__Work to be completed__
Repeat the first line of the listing and each line after it, exactly, through the line containing "(body : option".

__Information given__
(** X18: a created segment can be read and previewed.  With row ids
    handed out in increasing order, after a segment creation that answered
    with an id: the segment of that id is stored with the trimmed name and
    the validated definition, which is well formed; its preview never
    answers 404 or 400: it is the evaluation of that definition when the
    instant that many days before the clock reading is in the range of
    [Date], and status 500 otherwise; the segments of other ids, the
    customers, events, campaigns, drafts and send records are as before;
    and row ids are still handed out in increasing order. *)
Theorem segment_created_then_previewed
    (body : option json) (s s' : Store.t) (segmentId : Id) :
  freshIds s →
  SegmentsRoute.POST body s = (SegmentsRoute.Created segmentId, s') →
  ∃ b d segment,
    body = Some b
    ∧ SegmentsRoute.validateField (get b "definition") = Valid d
    ∧ wellFormed d
    ∧ SegmentsRoute.GET segmentId s' = SegmentsRoute.Json segment
    ∧ Segment.id segment = segmentId
    ∧ trimmedFrom b "name" (Segment.name segment)
    ∧ Segment.definition segment = definitionJson d
    ∧ (∀ now,
         SegmentsRoute.preview now segmentId s'
         = match evaluateSegment now d (db s) with
           | Some r => SegmentsRoute.Result r
           | None => SegmentsRoute.Failed 500 "Internal server error"
           end
         ∧ (is_Some (evaluateSegment now d (db s))
            ↔ Z.abs (now - days d * DAY_MS) ≤ MAX_TIME))
    ∧ (∀ id, id ≠ segmentId → findSegment id s' = findSegment id s)
    ∧ Db.customers (db s') = Db.customers (db s)
    ∧ Db.events (db s') = Db.events (db s)
    ∧ Db.campaigns (db s') = Db.campaigns (db s)
    ∧ Db.emailDrafts (db s') = Db.emailDrafts (db s)
    ∧ Db.sends (db s') = Db.sends (db s)
    ∧ freshIds s'.
Proof.
  intros [Hsegments Hcampaigns]
    (b & name & d & -> & Hname & Hd & -> & ->)%segment_POST_created.
  set (segment := {| Segment.id := nextId (db s) |}).
  assert (Hwf : wellFormed d).
  { unfold SegmentsRoute.validateField in Hd.
    destruct (get b "definition"); [|discriminate].
    by eapply accepted_wellFormed. }
  destruct (findFirst_fresh Segment.id (segments s) segment) as [Hnew Hold].
  { intros g Hg. by apply Hsegments. }
  assert (Hfind : findSegment (nextId (db s))
                    {| db := idTaken (db s);
                       segments := segments s ++ [segment];
                       campaignDescriptions := campaignDescriptions s |}
                  = Some segment) by exact Hnew.
  exists b, d, segment. unfold SegmentsRoute.GET, SegmentsRoute.preview.
  rewrite Hfind. cbn [Segment.definition segment].
  rewrite (wellFormed_stored d Hwf).
  split_and!; try done.
  - apply nonEmptyString_inv in Hname as (raw & Hraw & -> & Hne).
    exists raw. split_and!; [done | done | apply trim_trimmed | done].
  - intros now. split; [done | apply evaluateSegment_returns].
  - split; cbn.
    + intros g [Hg|[->|[]%elem_of_nil]%elem_of_cons]%elem_of_app.
      * apply Hsegments in Hg. lia.
      * cbn. lia.
    + intros c Hc%Hcampaigns. lia.
Qed.
Lemma exceptions_propagate_witness :
  let failure := PyExn "ValueError" "no data" in
  let o := calc_log_ratios (E:=Toy.failing_logl) 26 Toy.world_0 in
  let o' := plot_reflectivity (E:=Toy.failing_logl) 3 7 Toy.world_0 in
  (last (log o) = Some (Event (Clogl 35) (Raise failure)) ∧
   res o = Raise failure ∧
   ∃ before, log o = before ++ [Event (Clogl 35) (Raise failure)]) ∧
  (last (log o') = Some (Event (Creflectivity [0.125; 0.25]%float 3) (Raise failure)) ∧
   res o' = Raise failure).
Proof.
  intros failure o o'. split.
  - assert (last (log o) = Some (Event (Clogl 35) (Raise failure))) as Hlast
      by (vm_compute; reflexivity).
    split; [exact Hlast|].
    destruct (proj1 (exceptions_propagate (E:=Toy.failing_logl)) 26%float Toy.world_0
                (Event (Clogl 35) (Raise failure)) failure)
      as (Hres & _ & Hbefore).
    + apply last_Some_elem_of. exact Hlast.
    + reflexivity.
    + exact (conj Hres Hbefore).
  - assert (last (log o')
            = Some (Event (Creflectivity [0.125; 0.25]%float 3) (Raise failure)))
      as Hlast by (vm_compute; reflexivity).
    split; [exact Hlast|].
    refine (proj1 (proj2 (exceptions_propagate (E:=Toy.failing_logl)) 3 7 Toy.world_0
                   (Event (Creflectivity [0.125; 0.25]%float 3) (Raise failure))
                   failure _ eq_refl)).
    apply last_Some_elem_of. exact Hlast.
Defined.


Lemma progress_lines_witness :
  let o := calc_log_ratios 26 Toy.world_0 in
  ∃ works : list (list event),
    log o = concat (imap (fun i work =>
        (if i mod 20 =? 0
         then [returned (Cprint (progress_line i (length times))) Rnone]
         else []) ++ work) works) ∧
    length works = length times ∧
    Forall (Forall (fun ev => is_print ev = false)) works ∧
    ∀ i work, works !! i = Some work ->
      ∃ total_time,
        times !! i = Some total_time ∧
        Forall (plan_of_time total_time) work ∧
        ∃ ps, length ps = 20 ∧ work = concat (map (pass_log 26 total_time) ps).
Proof.
  intros o.
  destruct (proj1 progress_lines 26%float Toy.world_0)
    as (works & Hlog & _ & Hlen & Hquiet & Hworks).
  destruct (calc_log_ratios_returns 26 toy_cooperative Toy.world_0)
    as (ratios & Hres & _).
  exists works. split; [exact Hlog|]. split; [exact (Hlen ratios Hres)|].
  split; [exact Hquiet|].
  intros i work Hwork.
  destruct (Hworks i work Hwork) as (total_time & Ht & Hplans & Hdone).
  exists total_time. split; [exact Ht|]. split; [exact Hplans|].
  apply Hdone. right. exists ratios. exact Hres.
Defined.

(** *** The further statements *)

Lemma calc_log_ratios_assigns_own_samples_witness :
  let o := calc_log_ratios (E:=Toy.failing_logl) 26 Toy.world_0 in
  let ev := returned (Cset_value 11 pt_moment) Rnone in
  log o !! 1 = Some (returned CSampleYIG (Robj 10)) ∧
  log o !! 8 = Some (returned CSampleYIG (Robj 11)) ∧
  log o !! 9 = Some ev ∧
  (pt_moment = pt_moment ∨ pt_moment = 0%float) ∧
  ∃ sample, latest_sample (take 9 (log o)) = Some sample ∧ 11 = sample.
Proof.
  intros o ev.
  assert (log o !! 9 = Some ev) as Hev by (vm_compute; reflexivity).
  split; [vm_compute; reflexivity|]. split; [vm_compute; reflexivity|].
  split; [exact Hev|].
  exact (calc_log_ratios_assigns_own_samples (E:=Toy.failing_logl) 26 Toy.world_0
           (take 9 (log o)) ev (drop 10 (log o)) 11 pt_moment
           (eq_sym (take_drop_middle _ _ _ Hev)) eq_refl).
Defined.

Lemma calc_log_ratios_cost_witness :
  let o := calc_log_ratios 26 Toy.world_0 in
  ∃ ratios,
    res o = Ok ratios ∧
    count is_SampleYIG (log o) = 2000 ∧
    count is_simulate (log o) = 2000 ∧
    count is_logl (log o) = 4000.
Proof.
  intros o.
  destruct (calc_log_ratios_returns 26 toy_cooperative Toy.world_0)
    as (ratios & Hres & _).
  exists ratios. split; [exact Hres|].
  exact (calc_log_ratios_cost 26 Toy.world_0 ratios Hres).
Defined.

Lemma calc_log_ratios_progress_is_true_witness :
  let o := calc_log_ratios (E:=Toy.failing_logl) 26 Toy.world_late in
  let ev := returned (Cprint ">>> 0/100") Rnone in
  take 1 (log o) = [ev] ∧
  ∃ i, i < 100 ∧ ">>> 0/100"%string = progress_line i 100 ∧
       count is_simulate ([] : list (@event nat)) = 20 * i.
Proof.
  intros o ev.
  assert (take 1 (log o) = [ev]) as Htake by (vm_compute; reflexivity).
  split; [exact Htake|].
  refine (calc_log_ratios_progress_is_true (E:=Toy.failing_logl) 26 Toy.world_late
            [] ev (drop 1 (log o)) ">>> 0/100" _ eq_refl).
  rewrite <- (take_drop 1 (log o)) at 1. by rewrite Htake.
Defined.

Lemma fisher_sweep_progress_is_true_witness :
  let o := fisher_sweep (E:=Toy.failing_logl) 3 Toy.world_0 in
  let ev := returned (Cprint ">>> 0/3000") Rnone in
  take 1 (log o) = [ev] ∧
  ∃ i, i < 60 ∧
       ">>> 0/3000"%string = progress_line (count is_info ([] : list (@event nat))) 3000 ∧
       count is_info ([] : list (@event nat)) = i * 50.
Proof.
  intros o ev.
  assert (take 1 (log o) = [ev]) as Htake by (vm_compute; reflexivity).
  split; [exact Htake|].
  refine (fisher_sweep_progress_is_true (E:=Toy.failing_logl) 3 Toy.world_0
            [] ev (drop 1 (log o)) ">>> 0/3000" _ eq_refl).
  rewrite <- (take_drop 1 (log o)) at 1. by rewrite Htake.
Defined.

Lemma fisher_sweep_stops_witness :
  let o := fisher_sweep (E:=Toy.failing_logl) 3 Toy.world_0 in
  let ev := returned (Cunderlayer_info 3 angle_times_fisher 400 21.5) (Rmatrix []) in
  last (log o) = Some ev ∧
  sweep_failure ev = Some IndexError ∧
  res o = Raise IndexError ∧
  ∃ before, log o = before ++ [ev].
Proof.
  intros o ev.
  assert (last (log o) = Some ev) as Hlast by (vm_compute; reflexivity).
  split; [exact Hlast|]. split; [reflexivity|].
  exact (proj2 (fisher_sweep_stops (E:=Toy.failing_logl) 3 Toy.world_0) ev IndexError
           (last_Some_elem_of _ _ Hlast) eq_refl).
Defined.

__The completed task__
(** X18: a created segment can be read and previewed.  With row ids
    handed out in increasing order, after a segment creation that answered
    with an id: the segment of that id is stored with the trimmed name and
    the validated definition, which is well formed; its preview never
    answers 404 or 400: it is the evaluation of that definition when the
    instant that many days before the clock reading is in the range of
    [Date], and status 500 otherwise; the segments of other ids, the
    customers, events, campaigns, drafts and send records are as before;
    and row ids are still handed out in increasing order. *)
Theorem segment_created_then_previewed
    (body : option json) (s s' : Store.t) (segmentId : Id) :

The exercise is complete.